I've been out on the road now for just over a week.
I flew to Winnipeg, then drove up to Gimli, Manitoba to visit my Mom and Dad and do three shows there. Tomorrow I have a show in Sioux Lookout, Ontario, then I'm back to Winnipeg to showcase at a booking conference and run a workshop on Marketing Theatre at the same conference.
This was the second time I've done a series of shows in Gimli, and for the same reason. The first time was with "The Truth About Daughters", and I went to Gimli because that's where my Mom and Dad live and I thought they'd like to see what I do for a living. Since Mom wouldn't fly anywhere else I do shows - she hates to leave her little town - I gave up and arranged to do the shows at the tiny, charming converted church that is now called A-Spire (oh, come on, you get it - it's a church, there's a spire?) Theatre. Jammed to the rafters, it holds 90 people. And this past weekend I did "The Truth About Love and/or Marriage" there.

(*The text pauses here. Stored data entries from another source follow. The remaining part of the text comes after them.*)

(* ===== verification/Metadata.v ===== *)
(** Commit metadata and the records of the metadata table's files partition:
    crates/core/src/metadata/commit.rs, metadata/replace_commit.rs and the data
    model of metadata/table/records.rs.

    Decoding JSON and Avro is serde's and apache_avro's: [CommitMetadataCodec]
    takes the two decoders as parameters.  A [HashMap] is the list of its
    entries in iteration order, which is arbitrary: the theorems hold for every
    list. *)
From Stdlib Require Import Ascii.
From stdpp Require Import base gmap sets list strings sorting numbers.
From S2P Require Import Prelude RustStr.
Local Open Scope res_scope.

Record HoodieWriteStat := mkWriteStat {
  file_id : option string;
  path : option string;
  base_file : option string;
  log_files : option (list string);
  prev_commit : option string;
  num_writes : option Z;
  num_deletes : option Z;
  num_update_writes : option Z;
  num_inserts : option Z;
  total_write_bytes : option Z;
  total_write_errors : option Z;
  stat_partition_path : option string;
  total_log_records : option Z;
  total_log_files : option Z;
  total_updated_records_compacted : option Z;
  total_log_blocks : option Z;
  total_corrupt_log_block : option Z;
  total_rollback_blocks : option Z;
  file_size_in_bytes : option Z;
  log_version : option Z;
  log_offset : option Z;
  prev_base_file : option string;
  min_event_time : option Z;
  max_event_time : option Z;
  total_log_files_compacted : option Z;
  total_log_read_time_ms : option Z;
  total_log_size_compacted : option Z;
  temp_path : option string;
  num_updates : option Z
}.

(** A write stat with every field but these at its [Default]. *)
Definition write_stat (file_id path base_file : option string) (log_files : option (list string))
    (file_size_in_bytes : option Z) : HoodieWriteStat :=
  mkWriteStat file_id path base_file log_files None None None None None None None None None None
    None None None None file_size_in_bytes None None None None None None None None None None.

Record HoodieCommitMetadata := mkCommitMetadata {
  commit_version : option Z;
  operation_type : option string;
  partition_to_write_stats : option (list (string * list HoodieWriteStat));
  partition_to_replace_file_ids : option (list (string * list string));
  compacted : option bool;
  extra_metadata : option (list (string * string))
}.

Record HoodieReplaceCommitMetadata := mkReplaceCommitMetadata {
  rc_version : option Z;
  rc_operation_type : option string;
  rc_partition_to_write_stats : option (list (string * list HoodieWriteStat));
  rc_compacted : option bool;
  rc_extra_metadata : option (list (string * string));
  rc_partition_to_replace_file_ids : option (list (string * list string))
}.

(** [HashMap::get] on the list of a map's entries. *)
Fixpoint hm_get {V} (k : string) (m : list (string * V)) : option V :=
  match m with
  | [] => None
  | (k', v) :: m' => if decide (k = k') then Some v else hm_get k m'
  end.

Definition get_partition_write_stats (c : HoodieCommitMetadata) (partition : string)
    : option (list HoodieWriteStat) :=
  match partition_to_write_stats c with Some m => hm_get partition m | None => None end.

Definition get_partitions_with_writes (c : HoodieCommitMetadata) : list string :=
  (default [] (partition_to_write_stats c)).*1.

Definition get_partition_replace_file_ids (c : HoodieCommitMetadata) (partition : string)
    : option (list string) :=
  match partition_to_replace_file_ids c with Some m => hm_get partition m | None => None end.

Definition get_partitions_with_replacements (c : HoodieCommitMetadata) : list string :=
  (default [] (partition_to_replace_file_ids c)).*1.

(** The entries of a map of lists, flattened. *)
Definition flat_entries {V} (m : option (list (string * list V))) : list (string * V) :=
  e ← default [] m; v ← e.2; [(e.1, v)].

Definition iter_write_stats (c : HoodieCommitMetadata) : list (string * HoodieWriteStat) :=
  flat_entries (partition_to_write_stats c).

Definition iter_replace_file_ids (c : HoodieReplaceCommitMetadata) : list (string * string) :=
  flat_entries (rc_partition_to_replace_file_ids c).

Definition commit_iter_replace_file_ids (c : HoodieCommitMetadata) : list (string * string) :=
  flat_entries (partition_to_replace_file_ids c).

Definition non_empty (o : option string) : option string :=
  match o with Some s => if decide (s = "") then None else Some s | None => None end.

Definition base_file_path (e : string * HoodieWriteStat) : option string :=
  match non_empty (base_file e.2) with
  | Some base_file => if decide (e.1 = "") then Some base_file
                      else Some (e.1 +:+ "/" +:+ base_file)
  | None =>
      match log_files e.2 with
      | Some _ => None
      | None => non_empty (path e.2)
      end
  end.

Definition iter_base_file_paths (c : HoodieCommitMetadata) : list string :=
  omap base_file_path (iter_write_stats c).

(** What the crate takes from serde and apache_avro. *)
Class CommitMetadataCodec := {
  (** [serde_json::Map<String, Value>] *)
  json_map : Type;
  commit_from_json_map : json_map -> option HoodieCommitMetadata;
  replace_from_json_map : json_map -> option HoodieReplaceCommitMetadata;
  (** [map.get("operationType").and_then(Value::as_str)] *)
  json_operation_type : json_map -> option string
}.

Section decoding.
Context `{CommitMetadataCodec}.

(** [HoodieCommitMetadata::from_json_map] *)
Definition from_json_map (m : json_map) : res HoodieCommitMetadata :=
  ok_or (commit_from_json_map m) ECommitMetadata.

(** [HoodieReplaceCommitMetadata::from_json_map] *)
Definition replace_commit_from_json_map (m : json_map) : res HoodieReplaceCommitMetadata :=
  ok_or (replace_from_json_map m) ECommitMetadata.
End decoding.

Lemma elem_of_flat_entries {V} (m : option (list (string * list V))) p v :
  (p, v) ∈ flat_entries m <-> exists l vs, m = Some l /\ (p, vs) ∈ l /\ v ∈ vs.
Proof.
  unfold flat_entries. destruct m as [l|]; simpl.
  - rewrite list_elem_of_bind. split.
    + intros ([p' vs] & Hin & Hl). apply list_elem_of_bind in Hin as (v' & Hin & Hv).
      apply list_elem_of_singleton in Hin. simplify_eq/=. eauto.
    + intros (l' & vs & [= <-] & Hl & Hv). exists (p, vs). split; [|done].
      apply list_elem_of_bind. exists v. split; [by apply list_elem_of_singleton|done].
  - split; [by inversion 1|naive_solver].
Qed.

(** * The files partition of the metadata table *)
Inductive MetadataRecordType :=
  | AllPartitions | Files | ColumnStats | BloomFilters | RecordIndex | PartitionStats
  | SecondaryIndex | Unknown.

Global Instance MetadataRecordType_eq_dec : EqDecision MetadataRecordType.
Proof. solve_decision. Defined.

(** [From<i32> for MetadataRecordType] *)
Definition record_type_from_i32 (value : Z) : MetadataRecordType :=
  match value with
  | 1 => AllPartitions
  | 2 => Files
  | 3 => ColumnStats
  | 4 => BloomFilters
  | 5 => RecordIndex
  | 6 => PartitionStats
  | 7 => SecondaryIndex
  | _ => Unknown
  end%Z.

(** The discriminants of the [repr(i32)] enum. *)
Definition record_type_as_i32 (t : MetadataRecordType) : Z :=
  match t with
  | AllPartitions => 1
  | Files => 2
  | ColumnStats => 3
  | BloomFilters => 4
  | RecordIndex => 5
  | PartitionStats => 6
  | SecondaryIndex => 7
  | Unknown => -1
  end%Z.

Lemma record_type_roundtrip t : record_type_from_i32 (record_type_as_i32 t) = t.
Proof. by destruct t. Qed.

Record HoodieMetadataFileInfo := mkFileInfo {
  info_name : string;
  info_size : Z;
  is_deleted : bool
}.

Record FilesPartitionRecord := mkFilesPartitionRecord {
  key : string;
  record_type : MetadataRecordType;
  files : list (string * HoodieMetadataFileInfo)
}.

Definition is_all_partitions (r : FilesPartitionRecord) : bool :=
  bool_decide (record_type r = AllPartitions).

Definition str_le (a b : string) : Prop := str_leb a b = true.

Global Instance str_le_dec : RelDecision str_le.
Proof. intros a b. unfold str_le. apply _. Defined.

Definition partition_names (r : FilesPartitionRecord) : list string :=
  if is_all_partitions r then merge_sort str_le (files r).*1 else [].

(** [files.values().filter(|f| !f.is_deleted)] *)
Definition active_files (r : FilesPartitionRecord) : list HoodieMetadataFileInfo :=
  filter (fun f => is_deleted f = false) (files r).*2.

Definition active_file_names (r : FilesPartitionRecord) : list string :=
  info_name <$> active_files r.

Definition active_files_with_sizes (r : FilesPartitionRecord) : list (string * Z) :=
  (fun f => (info_name f, Z.max (info_size f) 0)) <$> active_files r.

Definition all_file_names (r : FilesPartitionRecord) : list string := (files r).*1.

Definition has_active_file (r : FilesPartitionRecord) (name : string) : bool :=
  match hm_get name (files r) with Some f => negb (is_deleted f) | None => false end.

(** [files.values().filter(..).map(|info| info.size).sum()] in [i64]. *)
Definition i64_wrap (z : Z) : Z := ((z + 9223372036854775808) mod 18446744073709551616 - 9223372036854775808)%Z.

Definition total_size (r : FilesPartitionRecord) : Z :=
  foldl (fun acc f => i64_wrap (acc + info_size f)) 0%Z (active_files r).

Lemma hm_get_elem {V} k v (m : list (string * V)) :
  NoDup m.*1 -> hm_get k m = Some v <-> (k, v) ∈ m.
Proof.
  induction m as [|[k' v'] m IH]; intros Hn; simpl.
  - split; [done|by inversion 1].
  - apply list.NoDup_cons in Hn as [Hk' Hn]. case_decide; subst.
    + split; [intros [= ->]; by left|]. intros [[= ->]|Hin]%elem_of_cons; [done|].
      destruct Hk'. apply list_elem_of_fmap. by exists (k', v).
    + rewrite IH by done. rewrite elem_of_cons. naive_solver.
Qed.

(** A record of the files partition whose entries are named by their keys, as
    the decoder builds them. *)
Record wf_record (r : FilesPartitionRecord) : Prop := {
  wf_record_keys : NoDup (files r).*1;
  wf_record_names : forall k f, (k, f) ∈ files r -> info_name f = k
}.

(** The three views of a files-partition record agree: a file is listed,
    with a non-negative size, exactly when looking it up says it is active. *)
Theorem active_files_agree r name :
  wf_record r ->
  (has_active_file r name = true <-> name ∈ active_file_names r) /\
  (forall sz, (name, sz) ∈ active_files_with_sizes r -> (0 <= sz)%Z /\ has_active_file r name = true) /\
  (has_active_file r name = true -> exists sz, (name, sz) ∈ active_files_with_sizes r).
Proof.
  intros [Hn Hnames]. unfold has_active_file, active_file_names, active_files_with_sizes.
  assert (Ha : forall f, f ∈ active_files r -> info_name f = name ->
    hm_get name (files r) = Some f /\ is_deleted f = false).
  { intros f [Hd Hin]%list_elem_of_filter <-. split; [|done].
    apply list_elem_of_fmap in Hin as ([k f'] & -> & Hin). simpl.
    rewrite (Hnames _ _ Hin). by apply hm_get_elem. }
  assert (Hb : forall f, hm_get name (files r) = Some f -> is_deleted f = false ->
    f ∈ active_files r /\ info_name f = name).
  { intros f Hf%hm_get_elem Hd; [|done]. split; [|by eapply Hnames].
    apply list_elem_of_filter. split; [done|]. apply list_elem_of_fmap. by exists (name, f). }
  split; [|split].
  - rewrite list_elem_of_fmap. split.
    + destruct (hm_get _ _) as [f|] eqn:Hf; [|done]. intros Hd%negb_true_iff.
      destruct (Hb f eq_refl Hd) as [? ?]. by exists f.
    + intros (f & -> & Hin). destruct (Ha f Hin eq_refl) as [-> ->]. done.
  - intros sz (f & [= -> ->] & Hin)%list_elem_of_fmap. split; [lia|].
    destruct (Ha f Hin eq_refl) as [-> ->]. done.
  - destruct (hm_get _ _) as [f|] eqn:Hf; [|done]. intros Hd%negb_true_iff.
    destruct (Hb f eq_refl Hd) as [? ?]. exists (Z.max (info_size f) 0).
    apply list_elem_of_fmap. exists f. by subst.
Qed.

Definition sample_record : FilesPartitionRecord :=
  mkFilesPartitionRecord "p=1" Files
    [("a_1_10.parquet", mkFileInfo "a_1_10.parquet" 100 false);
     (".a_10.log.1_0", mkFileInfo ".a_10.log.1_0" (-1) false);
     ("b_1_10.parquet", mkFileInfo "b_1_10.parquet" 100 true)].

Lemma sample_record_wf : wf_record sample_record.
Proof.
  split.
  - repeat (apply list.NoDup_cons; split; [rewrite ?elem_of_cons; intros H;
      destruct_or?; try discriminate; by inversion H|]). apply base.NoDup_nil_2.
  - intros k f H. unfold sample_record in H. simpl in H. rewrite !elem_of_cons in H.
    destruct_or?; simplify_eq; try done. by inversion H.
Qed.

Lemma active_files_agree_witness :
  has_active_file sample_record "a_1_10.parquet" = true <->
  "a_1_10.parquet" ∈ active_file_names sample_record.
Proof. apply (active_files_agree sample_record "a_1_10.parquet" sample_record_wf). Defined.

(** A log-only write stat that names its log file only in [path] passes for a
    base file. *)
Example base_file_paths_list_a_log_file :
  iter_base_file_paths (mkCommitMetadata None None
    (Some [("p", [write_stat (Some "f") (Some "p/.f_1.log.1_0-0-0") (Some "") None None])])
    None None None) = ["p/.f_1.log.1_0-0-0"].
Proof. reflexivity. Qed.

The shows went well. Mom is slowly coming around to the realization that I'm not "out of work" - that this is, in fact, "what I do". I'm sure she still kinda thinks that it's cute that her boy "has gotten up a little show" and wonders when I'll get a real job with a pension and benefits and such, but ... well, that's Mom, and no amount of postcards from tour stops in Toronto, Edmonton, Vancouver, England, The U.S., or anywhere else could reassure her.
But she does like being out there in the audience when I'm onstage. At the end of the show they attended, I introduced Mom and Dad as they sat in the audience. "The Truth About Love and/or Marriage" is primarily a comedy, but at its heart it's a show about the power of love. I introduced them as "... the people who taught me how to laugh ... and how to love."

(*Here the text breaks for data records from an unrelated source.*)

(* ===== verification/GroupBuilder.v ===== *)
(** Building file groups from commit metadata and from the metadata table's
    files partition: crates/core/src/file_group/builder.rs, with
    [BaseFileFormatValue] of config/table.rs.

    A [HashSet<FileGroup>] holds one group per identity: it is a finite map
    from identities to groups.  The [FileStatsEstimator], floating-point
    arithmetic over a Parquet footer, is a parameter. *)
From Stdlib Require Import Ascii.
From stdpp Require Import base gmap sets list strings sorting numbers fin_maps.
From S2P Require Import Prelude RustStr BTree Files Chrono Config Instant FileGroup Metadata.
Local Open Scope res_scope.

(** * Sets of file groups *)
Abbreviation FileGroupSet := (gmap (string * string) FileGroup.t).

(** [HashSet::insert]: a group already present is kept. *)
Definition hs_insert (g : FileGroup.t) (s : FileGroupSet) : FileGroupSet :=
  match s !! FileGroup.identity g with
  | Some _ => s
  | None => <[FileGroup.identity g := g]> s
  end.

Definition hs_contains (s : FileGroupSet) (g : FileGroup.t) : bool :=
  bool_decide (is_Some (s !! FileGroup.identity g)).

Definition hs_extend (s : FileGroupSet) (gs : list FileGroup.t) : FileGroupSet :=
  foldl (fun s g => hs_insert g s) s gs.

Except it came out as " ... and how to lo(gurgle)." I choked up. I never choke up, at least not onstage. Offstage, sure, I can mist up at the drop of a hankie. But onstage? Never. Until that moment.
I guess if you have to choke ... that's as good a time as any.

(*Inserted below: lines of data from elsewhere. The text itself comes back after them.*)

(* ===== verification/View.v ===== *)
(** Timeline views and the log scan's completion gate:
    crates/core/src/timeline/view.rs, and [CompletionGateInputs] and
    [CompletionGate] of file_group/reader_v2/reader_context.rs and
    log_record_reader.rs.

    Both answer "did this commit complete?", from the completed instants of the
    active timeline and the archival boundary. *)
From Stdlib Require Import Ascii.
From stdpp Require Import base gmap sets list strings sorting numbers fin_sets.
From S2P Require Import Prelude RustStr BTree Files Chrono Config Instant FileGroup Metadata GroupBuilder.
Local Open Scope res_scope.

Record TimelineView := mkTimelineView {
  as_of_timestamp : string;
  start_timestamp : option string;
  excluding_file_groups : FileGroupSet;
  request_to_completion : gmap string string;
  completed_requests : gset string;
  earliest_active_instant : option string
}.

(** One iteration of the loop over the completed commits. *)
Definition view_step (is_timeline_layout_v2 : bool)
    (acc : gmap string string * gset string) (i : Instant) : gmap string string * gset string :=
  let '(request_to_completion, completed_requests) := acc in
  let completed_requests := {[ timestamp i ]} ∪ completed_requests in
  if is_timeline_layout_v2 then
    match completion_timestamp i with
    | Some completion_ts =>
        (<[timestamp i := completion_ts]> request_to_completion, completed_requests)
    | None => (request_to_completion, completed_requests)
    end
  else (request_to_completion, completed_requests).

Definition new_with_archival_boundary (as_of : string) (start : option string)
    (completed_commits : list Instant) (excluding : FileGroupSet) (hudi_configs : HudiConfigs)
    (earliest : option string) : TimelineView :=
  let timeline_layout_version := default 0%Z (get_isize hudi_configs TimelineLayoutVersion) in
  let '(request_to_completion, completed_requests) :=
    foldl (view_step (2 <=? timeline_layout_version)%Z) (∅, ∅) completed_commits in
  mkTimelineView as_of start excluding request_to_completion completed_requests earliest.

Definition new (as_of : string) (start : option string) (completed_commits : list Instant)
    (excluding : FileGroupSet) (hudi_configs : HudiConfigs) : TimelineView :=
  new_with_archival_boundary as_of start completed_commits excluding hudi_configs None.

Definition view_get_completion_time (v : TimelineView) (request_timestamp : string)
    : option string :=
  request_to_completion v !! request_timestamp.

Definition view_is_committed (v : TimelineView) (request_timestamp : string) : bool :=
  if bool_decide (request_timestamp ∈ completed_requests v) then true
  else match earliest_active_instant v with
       | Some boundary => str_ltb request_timestamp boundary
       | None => false
       end.

(** [CompletionTimeView for TimelineView] *)
#[export] Instance timeline_view (v : TimelineView) : CompletionTimeView := {
  get_completion_time := view_get_completion_time v;
  is_committed := view_is_committed v
}.

(** * The completion gate *)
Record CompletionGateInputs := mkGateInputs {
  completed_instants : gset string;
  inflight_instants : gset string;
  archived_boundary : option string
}.

Definition is_unpopulated (g : CompletionGateInputs) : bool :=
  bool_decide (completed_instants g = ∅) && bool_decide (archived_boundary g = None).

Definition admits (g : CompletionGateInputs) (instant_time : string) : bool :=
  if is_unpopulated g then true
  else
    (bool_decide (instant_time ∈ completed_instants g) ||
     match archived_boundary g with
     | Some boundary => str_ltb instant_time boundary
     | None => false
     end) &&
    negb (bool_decide (instant_time ∈ inflight_instants g)).

(** * What a view knows *)
Lemma view_fold_requests v2 l m s :
  (foldl (view_step v2) (m, s) l).2 = s ∪ list_to_set (timestamp <$> l).
Proof.
  revert m s. induction l as [|i l IH]; intros m s; [set_solver|].
  cbn [foldl]. unfold view_step at 2.
  destruct v2; [destruct (completion_timestamp i)|]; rewrite IH, fmap_cons, list_to_set_cons;
    set_solver.
Qed.

Lemma view_fold_v1 l m s : (foldl (view_step false) (m, s) l).1 = m.
Proof. revert s. induction l as [|i l IH]; intros s; [done|]. cbn [foldl]. apply IH. Qed.

Lemma view_fold_dom l m s ts :
  (foldl (view_step true) (m, s) l).1 !! ts =
  match list.last (omap completion_timestamp (filter (fun i => timestamp i = ts) l)) with
  | Some ct => Some ct
  | None => m !! ts
  end.
Proof.
  revert m s. induction l as [|i l IH]; intros m s; [done|]. cbn [foldl]. unfold view_step at 2.
  rewrite filter_cons. destruct (completion_timestamp i) as [ct|] eqn:Hct.
  - rewrite IH. case_decide as Ht.
    + subst ts. cbn [omap list_omap]. rewrite Hct, last_cons.
      destruct (list.last _); [done|]. by rewrite lookup_insert_eq.
    + rewrite lookup_insert_ne by done. done.
  - rewrite IH. case_decide; [|done]. cbn [omap list_omap]. by rewrite Hct.
Qed.

Lemma view_requests as_of start l ex configs e :
  completed_requests (new_with_archival_boundary as_of start l ex configs e) =
  list_to_set (timestamp <$> l).
Proof.
  unfold new_with_archival_boundary.
  pose proof (view_fold_requests (2 <=? default 0 (get_isize configs TimelineLayoutVersion))%Z l ∅ ∅)
    as H. destruct (foldl _ _ _) as [m s]. simpl in *. rewrite H. set_solver.
Qed.

Lemma view_boundary as_of start l ex configs e :
  earliest_active_instant (new_with_archival_boundary as_of start l ex configs e) = e.
Proof. unfold new_with_archival_boundary. by destruct (foldl _ _ _). Qed.

Lemma view_is_committed_iff as_of start l ex configs e ts :
  view_is_committed (new_with_archival_boundary as_of start l ex configs e) ts = true <->
  (exists i, i ∈ l /\ timestamp i = ts) \/ exists b, e = Some b /\ str_lt ts b.
Proof.
  unfold view_is_committed. rewrite view_requests, view_boundary.
  case_bool_decide as Hin.
  - split; [intros _; left|done]. apply elem_of_list_to_set, list_elem_of_fmap in Hin. naive_solver.
  - assert (~ exists i, i ∈ l /\ timestamp i = ts).
    { intros (i & Hi & <-). apply Hin, elem_of_list_to_set, list_elem_of_fmap. by exists i. }
    setoid_rewrite <- str_lt_ltb. destruct e; naive_solver.
Qed.

Lemma view_completion_eq as_of start l ex configs e ts :
  view_get_completion_time (new_with_archival_boundary as_of start l ex configs e) ts =
    (if (2 <=? default 0 (get_isize configs TimelineLayoutVersion))%Z
     then list.last (omap completion_timestamp (filter (fun i => timestamp i = ts) l))
     else None).
Proof.
  unfold view_get_completion_time, new_with_archival_boundary. destruct (2 <=? _)%Z.
  - pose proof (view_fold_dom l ∅ ∅ ts) as H. destruct (foldl _ _ _) as [m s]. simpl in *.
    rewrite H. destruct (list.last _); [done|]. apply lookup_empty.
  - pose proof (view_fold_v1 l ∅ ∅) as H. destruct (foldl _ _ _) as [m s]. simpl in *.
    rewrite H. apply lookup_empty.
Qed.

(** The interface's law holds of every view built from a timeline. *)
Lemma timeline_view_laws as_of start l ex configs e :
  CompletionTimeViewLaws (timeline_view (new_with_archival_boundary as_of start l ex configs e)).
Proof.
  split. simpl. intros ts ct Hct. apply view_is_committed_iff. left.
  rewrite view_completion_eq in Hct. destruct (2 <=? _)%Z; [|done].
  apply last_Some_elem_of in Hct.
  apply list_elem_of_omap in Hct as (i & [Hts Hi]%list_elem_of_filter & _). by exists i.
Qed.

(** A view reports a commit as committed exactly when it is one of the
    completed commits it was built from or lies below the archival boundary;
    it knows completion times only on timeline layout 2, where it reports the
    one recorded last for the request time, and then the commit is committed. *)
Theorem timeline_view_spec as_of start l ex configs e ts :
  let v := new_with_archival_boundary as_of start l ex configs e in
  (is_committed (CompletionTimeView := timeline_view v) ts = true <->
    (exists i, i ∈ l /\ timestamp i = ts) \/ exists b, e = Some b /\ str_lt ts b) /\
  get_completion_time (CompletionTimeView := timeline_view v) ts =
    (if (2 <=? default 0 (get_isize configs TimelineLayoutVersion))%Z
     then list.last (omap completion_timestamp (filter (fun i => timestamp i = ts) l))
     else None) /\
  (forall ct, get_completion_time (CompletionTimeView := timeline_view v) ts = Some ct ->
    is_committed (CompletionTimeView := timeline_view v) ts = true).
Proof.
  intros v. split; [apply view_is_committed_iff|]. split; [apply view_completion_eq|].
  apply (completed_is_committed (CompletionTimeViewLaws := timeline_view_laws as_of start l ex configs e)).
Qed.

Except it came out as " ... and how to lo(gurgle)." I choked up.
Treasure that moment Nils, it will be with you until the end of your days.
Posted by: Craig Willson | October 20, 2004 at 03:30 PM
Parents have a way of getting to you, don't they? My mom is my best friend, and the one and only reason I'm the kind of decent person I am today. I often get teary-eyed thinking about all she sacrificed for me. Did I ever mention to you that I was painfully shy as a child? Neurotically, unhealthily, clinically, shy?? It's only for the patience of my mother and her undying, unconditional love, that I am here, uninstitutionalized, untethered, and free to inflict myself on the world around me. :)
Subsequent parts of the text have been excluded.